Data for analysis START

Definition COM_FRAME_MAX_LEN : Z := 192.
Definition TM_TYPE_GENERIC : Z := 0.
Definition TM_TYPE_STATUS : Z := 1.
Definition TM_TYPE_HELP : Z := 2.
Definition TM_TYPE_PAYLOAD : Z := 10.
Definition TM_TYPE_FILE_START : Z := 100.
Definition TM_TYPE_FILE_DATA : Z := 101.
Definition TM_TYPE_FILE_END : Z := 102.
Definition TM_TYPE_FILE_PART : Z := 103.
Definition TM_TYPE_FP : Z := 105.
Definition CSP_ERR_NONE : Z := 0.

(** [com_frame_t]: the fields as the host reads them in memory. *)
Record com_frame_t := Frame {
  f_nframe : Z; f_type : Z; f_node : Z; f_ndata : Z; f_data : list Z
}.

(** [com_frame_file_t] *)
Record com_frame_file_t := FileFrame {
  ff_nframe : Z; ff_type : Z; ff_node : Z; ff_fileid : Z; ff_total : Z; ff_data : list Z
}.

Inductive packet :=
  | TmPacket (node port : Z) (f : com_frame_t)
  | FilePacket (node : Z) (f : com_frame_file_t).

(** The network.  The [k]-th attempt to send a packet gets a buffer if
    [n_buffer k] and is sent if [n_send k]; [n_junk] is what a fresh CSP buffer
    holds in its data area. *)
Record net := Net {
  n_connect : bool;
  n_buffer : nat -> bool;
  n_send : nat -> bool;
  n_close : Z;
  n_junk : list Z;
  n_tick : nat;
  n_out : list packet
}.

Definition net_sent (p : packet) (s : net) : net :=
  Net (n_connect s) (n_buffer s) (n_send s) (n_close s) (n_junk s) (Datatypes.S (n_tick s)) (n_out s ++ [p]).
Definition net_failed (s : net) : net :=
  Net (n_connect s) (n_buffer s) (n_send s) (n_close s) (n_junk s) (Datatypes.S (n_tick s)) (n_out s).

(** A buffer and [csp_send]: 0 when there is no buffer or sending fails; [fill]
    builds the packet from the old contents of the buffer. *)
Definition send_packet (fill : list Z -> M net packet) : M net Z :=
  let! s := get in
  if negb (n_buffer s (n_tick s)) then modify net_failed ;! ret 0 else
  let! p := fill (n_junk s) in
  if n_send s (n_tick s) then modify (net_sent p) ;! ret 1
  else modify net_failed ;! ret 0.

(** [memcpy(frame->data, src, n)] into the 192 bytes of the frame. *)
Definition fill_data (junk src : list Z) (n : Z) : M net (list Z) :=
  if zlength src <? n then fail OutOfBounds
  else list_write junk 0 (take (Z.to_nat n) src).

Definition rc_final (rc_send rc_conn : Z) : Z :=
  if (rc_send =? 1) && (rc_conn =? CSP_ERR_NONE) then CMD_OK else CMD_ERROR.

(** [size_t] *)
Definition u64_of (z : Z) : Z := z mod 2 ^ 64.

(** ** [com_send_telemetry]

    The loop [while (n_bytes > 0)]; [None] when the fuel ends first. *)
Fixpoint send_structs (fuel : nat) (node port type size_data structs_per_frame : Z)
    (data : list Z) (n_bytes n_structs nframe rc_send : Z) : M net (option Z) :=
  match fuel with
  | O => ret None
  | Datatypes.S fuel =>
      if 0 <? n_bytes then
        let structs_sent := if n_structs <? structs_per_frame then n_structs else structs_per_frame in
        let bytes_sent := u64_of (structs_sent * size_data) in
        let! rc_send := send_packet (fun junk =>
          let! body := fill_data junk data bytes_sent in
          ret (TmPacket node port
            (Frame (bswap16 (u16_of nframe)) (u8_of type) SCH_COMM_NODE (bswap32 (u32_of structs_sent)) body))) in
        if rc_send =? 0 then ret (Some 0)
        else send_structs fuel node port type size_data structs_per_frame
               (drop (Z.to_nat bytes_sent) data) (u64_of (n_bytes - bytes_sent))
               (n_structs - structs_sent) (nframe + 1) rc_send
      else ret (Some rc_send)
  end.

Data for analysis END
Data for analysis START

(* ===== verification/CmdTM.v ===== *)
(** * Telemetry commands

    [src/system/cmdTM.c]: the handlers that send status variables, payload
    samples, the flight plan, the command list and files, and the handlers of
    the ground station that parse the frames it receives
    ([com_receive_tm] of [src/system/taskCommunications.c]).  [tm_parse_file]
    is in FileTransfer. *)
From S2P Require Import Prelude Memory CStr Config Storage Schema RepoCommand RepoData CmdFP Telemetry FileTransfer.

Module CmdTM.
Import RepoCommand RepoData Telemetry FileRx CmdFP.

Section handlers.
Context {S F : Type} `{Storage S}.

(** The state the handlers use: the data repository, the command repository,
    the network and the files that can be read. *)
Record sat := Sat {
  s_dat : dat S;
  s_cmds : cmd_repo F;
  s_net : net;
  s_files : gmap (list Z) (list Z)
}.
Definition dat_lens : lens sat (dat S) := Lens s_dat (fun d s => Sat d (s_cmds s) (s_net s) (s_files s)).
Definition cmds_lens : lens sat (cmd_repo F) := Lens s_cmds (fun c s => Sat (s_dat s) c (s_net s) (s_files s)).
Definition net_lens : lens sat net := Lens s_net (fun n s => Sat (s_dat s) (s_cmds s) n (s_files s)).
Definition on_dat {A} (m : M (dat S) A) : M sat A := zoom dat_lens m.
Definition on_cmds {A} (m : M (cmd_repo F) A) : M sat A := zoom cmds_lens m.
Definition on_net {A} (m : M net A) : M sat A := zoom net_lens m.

Data for analysis END
Data for analysis START

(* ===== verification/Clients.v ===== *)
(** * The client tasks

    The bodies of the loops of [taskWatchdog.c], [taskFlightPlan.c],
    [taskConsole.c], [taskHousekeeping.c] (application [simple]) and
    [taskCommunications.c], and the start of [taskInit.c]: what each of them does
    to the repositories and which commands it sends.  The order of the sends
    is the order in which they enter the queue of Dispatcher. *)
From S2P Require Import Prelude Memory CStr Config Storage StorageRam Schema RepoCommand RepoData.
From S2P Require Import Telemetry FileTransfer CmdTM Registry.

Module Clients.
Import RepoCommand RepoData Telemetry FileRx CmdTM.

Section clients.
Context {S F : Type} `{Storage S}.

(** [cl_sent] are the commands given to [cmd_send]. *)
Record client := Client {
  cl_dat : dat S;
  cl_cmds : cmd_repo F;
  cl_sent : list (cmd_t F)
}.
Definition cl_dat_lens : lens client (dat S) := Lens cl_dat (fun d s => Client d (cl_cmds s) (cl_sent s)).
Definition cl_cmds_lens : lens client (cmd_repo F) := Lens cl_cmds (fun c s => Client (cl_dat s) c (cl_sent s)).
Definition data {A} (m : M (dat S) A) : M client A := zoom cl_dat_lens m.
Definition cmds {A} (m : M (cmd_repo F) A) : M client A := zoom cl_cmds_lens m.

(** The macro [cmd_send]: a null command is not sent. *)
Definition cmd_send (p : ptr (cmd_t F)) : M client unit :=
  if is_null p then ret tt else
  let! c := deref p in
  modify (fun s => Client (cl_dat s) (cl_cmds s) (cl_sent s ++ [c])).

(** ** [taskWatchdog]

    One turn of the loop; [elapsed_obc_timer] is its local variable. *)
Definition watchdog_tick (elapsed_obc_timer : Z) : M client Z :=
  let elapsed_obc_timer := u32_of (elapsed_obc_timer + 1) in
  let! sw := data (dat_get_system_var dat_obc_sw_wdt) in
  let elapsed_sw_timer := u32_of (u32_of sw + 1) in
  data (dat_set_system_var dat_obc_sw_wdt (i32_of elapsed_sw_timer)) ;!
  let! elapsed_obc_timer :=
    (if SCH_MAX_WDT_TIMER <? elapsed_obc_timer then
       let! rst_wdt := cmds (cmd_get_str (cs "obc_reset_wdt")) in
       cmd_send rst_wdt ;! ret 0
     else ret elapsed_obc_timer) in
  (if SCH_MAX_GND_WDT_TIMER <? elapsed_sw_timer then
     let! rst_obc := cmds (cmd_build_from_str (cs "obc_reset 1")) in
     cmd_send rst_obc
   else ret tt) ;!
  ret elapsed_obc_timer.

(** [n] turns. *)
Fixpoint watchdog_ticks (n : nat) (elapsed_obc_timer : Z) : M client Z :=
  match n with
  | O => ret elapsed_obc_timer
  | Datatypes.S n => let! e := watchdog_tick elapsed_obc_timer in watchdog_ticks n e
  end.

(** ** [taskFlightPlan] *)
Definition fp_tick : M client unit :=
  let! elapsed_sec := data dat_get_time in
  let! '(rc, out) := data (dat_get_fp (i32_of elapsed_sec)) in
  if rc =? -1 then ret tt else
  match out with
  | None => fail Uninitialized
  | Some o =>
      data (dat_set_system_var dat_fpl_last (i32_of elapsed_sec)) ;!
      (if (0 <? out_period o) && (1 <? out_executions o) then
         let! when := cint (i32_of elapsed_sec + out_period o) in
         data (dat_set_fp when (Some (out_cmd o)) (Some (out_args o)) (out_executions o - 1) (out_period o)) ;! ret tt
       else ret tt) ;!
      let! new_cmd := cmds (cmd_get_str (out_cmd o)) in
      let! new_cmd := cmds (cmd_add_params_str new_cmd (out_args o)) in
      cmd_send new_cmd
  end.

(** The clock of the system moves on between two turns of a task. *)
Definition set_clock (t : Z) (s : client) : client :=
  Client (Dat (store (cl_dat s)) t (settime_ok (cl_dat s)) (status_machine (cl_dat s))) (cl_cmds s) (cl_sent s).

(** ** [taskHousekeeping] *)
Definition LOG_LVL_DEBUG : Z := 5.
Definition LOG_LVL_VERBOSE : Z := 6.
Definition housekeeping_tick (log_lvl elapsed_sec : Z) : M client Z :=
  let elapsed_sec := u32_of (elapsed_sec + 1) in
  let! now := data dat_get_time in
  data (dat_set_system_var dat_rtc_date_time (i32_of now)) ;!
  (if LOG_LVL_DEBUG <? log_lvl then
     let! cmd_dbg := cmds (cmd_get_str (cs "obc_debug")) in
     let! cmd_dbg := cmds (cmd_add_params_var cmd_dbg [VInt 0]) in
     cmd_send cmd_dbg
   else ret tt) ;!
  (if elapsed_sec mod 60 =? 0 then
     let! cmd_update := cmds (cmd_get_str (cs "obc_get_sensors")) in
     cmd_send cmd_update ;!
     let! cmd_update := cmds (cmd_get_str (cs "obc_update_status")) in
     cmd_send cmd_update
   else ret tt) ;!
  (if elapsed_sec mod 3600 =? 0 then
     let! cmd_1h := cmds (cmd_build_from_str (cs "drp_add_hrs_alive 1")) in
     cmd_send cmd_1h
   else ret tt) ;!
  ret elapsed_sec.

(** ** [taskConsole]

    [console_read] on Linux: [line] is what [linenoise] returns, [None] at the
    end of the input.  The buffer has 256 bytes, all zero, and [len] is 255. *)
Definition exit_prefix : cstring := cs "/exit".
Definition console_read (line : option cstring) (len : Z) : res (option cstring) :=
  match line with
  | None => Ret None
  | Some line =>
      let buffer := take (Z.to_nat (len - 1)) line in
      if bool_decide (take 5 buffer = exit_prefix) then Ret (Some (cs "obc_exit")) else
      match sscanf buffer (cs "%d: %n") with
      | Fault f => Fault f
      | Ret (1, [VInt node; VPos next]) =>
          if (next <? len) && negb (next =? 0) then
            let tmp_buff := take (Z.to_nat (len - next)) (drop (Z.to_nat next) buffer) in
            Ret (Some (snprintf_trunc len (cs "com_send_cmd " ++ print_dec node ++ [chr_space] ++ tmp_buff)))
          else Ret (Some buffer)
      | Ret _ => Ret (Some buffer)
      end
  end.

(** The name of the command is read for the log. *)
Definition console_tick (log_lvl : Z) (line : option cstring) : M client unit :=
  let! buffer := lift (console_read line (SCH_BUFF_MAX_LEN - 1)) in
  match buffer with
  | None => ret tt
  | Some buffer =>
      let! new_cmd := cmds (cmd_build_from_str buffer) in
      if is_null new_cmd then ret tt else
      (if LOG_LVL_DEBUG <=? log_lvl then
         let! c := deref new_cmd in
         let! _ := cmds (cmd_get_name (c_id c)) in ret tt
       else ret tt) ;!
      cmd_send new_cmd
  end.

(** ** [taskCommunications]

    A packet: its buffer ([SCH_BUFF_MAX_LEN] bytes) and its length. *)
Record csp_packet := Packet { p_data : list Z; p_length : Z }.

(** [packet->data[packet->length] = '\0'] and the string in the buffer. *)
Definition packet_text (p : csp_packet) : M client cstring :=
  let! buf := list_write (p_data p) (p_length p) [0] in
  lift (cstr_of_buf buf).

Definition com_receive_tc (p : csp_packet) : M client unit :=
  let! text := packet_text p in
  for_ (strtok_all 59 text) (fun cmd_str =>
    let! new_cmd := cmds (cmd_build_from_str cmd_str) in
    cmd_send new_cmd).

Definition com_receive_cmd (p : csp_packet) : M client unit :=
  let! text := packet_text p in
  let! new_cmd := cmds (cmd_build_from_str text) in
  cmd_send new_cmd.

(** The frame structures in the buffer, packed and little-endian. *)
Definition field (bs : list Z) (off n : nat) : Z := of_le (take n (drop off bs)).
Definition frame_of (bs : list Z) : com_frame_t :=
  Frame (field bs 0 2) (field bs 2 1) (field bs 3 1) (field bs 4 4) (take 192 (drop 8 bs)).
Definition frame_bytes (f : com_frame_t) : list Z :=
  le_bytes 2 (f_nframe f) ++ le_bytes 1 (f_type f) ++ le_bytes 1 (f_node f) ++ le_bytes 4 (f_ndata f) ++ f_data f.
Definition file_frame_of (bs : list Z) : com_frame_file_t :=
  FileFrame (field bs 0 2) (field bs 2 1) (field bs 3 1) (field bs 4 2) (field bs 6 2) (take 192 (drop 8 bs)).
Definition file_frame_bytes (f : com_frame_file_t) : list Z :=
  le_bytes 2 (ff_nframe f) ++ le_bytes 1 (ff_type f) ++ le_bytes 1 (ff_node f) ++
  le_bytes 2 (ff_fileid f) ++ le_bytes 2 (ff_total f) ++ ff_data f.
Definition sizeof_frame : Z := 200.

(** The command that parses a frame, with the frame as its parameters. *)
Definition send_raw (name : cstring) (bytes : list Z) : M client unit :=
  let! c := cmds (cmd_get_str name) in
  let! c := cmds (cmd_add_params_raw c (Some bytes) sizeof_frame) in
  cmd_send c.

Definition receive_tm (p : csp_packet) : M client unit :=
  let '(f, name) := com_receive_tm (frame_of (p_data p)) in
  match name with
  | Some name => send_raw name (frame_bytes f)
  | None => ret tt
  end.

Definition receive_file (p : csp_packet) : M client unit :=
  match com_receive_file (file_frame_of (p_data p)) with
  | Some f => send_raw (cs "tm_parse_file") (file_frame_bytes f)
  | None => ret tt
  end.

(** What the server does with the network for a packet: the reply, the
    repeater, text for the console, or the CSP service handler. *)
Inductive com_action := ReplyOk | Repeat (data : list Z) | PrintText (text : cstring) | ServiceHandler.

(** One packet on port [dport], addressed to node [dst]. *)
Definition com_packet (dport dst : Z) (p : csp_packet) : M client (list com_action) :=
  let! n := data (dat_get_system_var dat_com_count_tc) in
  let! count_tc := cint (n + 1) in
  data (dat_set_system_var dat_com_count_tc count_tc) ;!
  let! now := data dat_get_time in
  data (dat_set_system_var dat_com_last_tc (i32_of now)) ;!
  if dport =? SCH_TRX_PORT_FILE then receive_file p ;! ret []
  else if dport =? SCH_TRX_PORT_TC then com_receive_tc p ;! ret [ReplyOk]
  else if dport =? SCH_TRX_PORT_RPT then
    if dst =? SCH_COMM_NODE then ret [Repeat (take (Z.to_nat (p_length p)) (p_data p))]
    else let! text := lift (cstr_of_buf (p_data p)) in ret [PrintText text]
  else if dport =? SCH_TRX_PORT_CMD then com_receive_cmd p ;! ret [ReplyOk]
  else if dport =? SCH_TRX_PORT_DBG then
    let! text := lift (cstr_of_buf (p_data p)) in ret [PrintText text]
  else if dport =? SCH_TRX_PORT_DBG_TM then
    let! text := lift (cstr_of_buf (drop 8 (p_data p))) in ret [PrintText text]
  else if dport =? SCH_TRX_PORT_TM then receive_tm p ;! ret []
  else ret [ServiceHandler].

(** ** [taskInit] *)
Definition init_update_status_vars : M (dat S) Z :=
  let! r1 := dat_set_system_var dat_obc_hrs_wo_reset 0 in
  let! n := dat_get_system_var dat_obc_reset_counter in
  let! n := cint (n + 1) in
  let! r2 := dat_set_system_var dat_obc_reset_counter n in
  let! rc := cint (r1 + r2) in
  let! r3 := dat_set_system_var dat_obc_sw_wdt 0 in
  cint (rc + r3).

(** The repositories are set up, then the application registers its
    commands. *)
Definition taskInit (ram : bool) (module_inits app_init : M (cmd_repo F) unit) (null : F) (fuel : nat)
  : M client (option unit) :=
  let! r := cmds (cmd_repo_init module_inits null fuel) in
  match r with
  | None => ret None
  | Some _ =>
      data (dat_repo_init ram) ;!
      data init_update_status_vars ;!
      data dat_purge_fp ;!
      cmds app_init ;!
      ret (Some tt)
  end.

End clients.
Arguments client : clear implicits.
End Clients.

Data for analysis END

* **Task to carry out**:
Give back, exactly as written, the stretch from the line with "Definition com_receive_tc (p" through the line with "4) (take 192 (drop 8 bs)).", and no other lines from the records above.

* **Response area**:
Definition com_receive_tc (p : csp_packet) : M client unit :=
  let! text := packet_text p in
  for_ (strtok_all 59 text) (fun cmd_str =>
    let! new_cmd := cmds (cmd_build_from_str cmd_str) in
    cmd_send new_cmd).

Definition com_receive_cmd (p : csp_packet) : M client unit :=
  let! text := packet_text p in
  let! new_cmd := cmds (cmd_build_from_str text) in
  cmd_send new_cmd.

(** The frame structures in the buffer, packed and little-endian. *)
Definition field (bs : list Z) (off n : nat) : Z := of_le (take n (drop off bs)).
Definition frame_of (bs : list Z) : com_frame_t :=
  Frame (field bs 0 2) (field bs 2 1) (field bs 3 1) (field bs 4 4) (take 192 (drop 8 bs)).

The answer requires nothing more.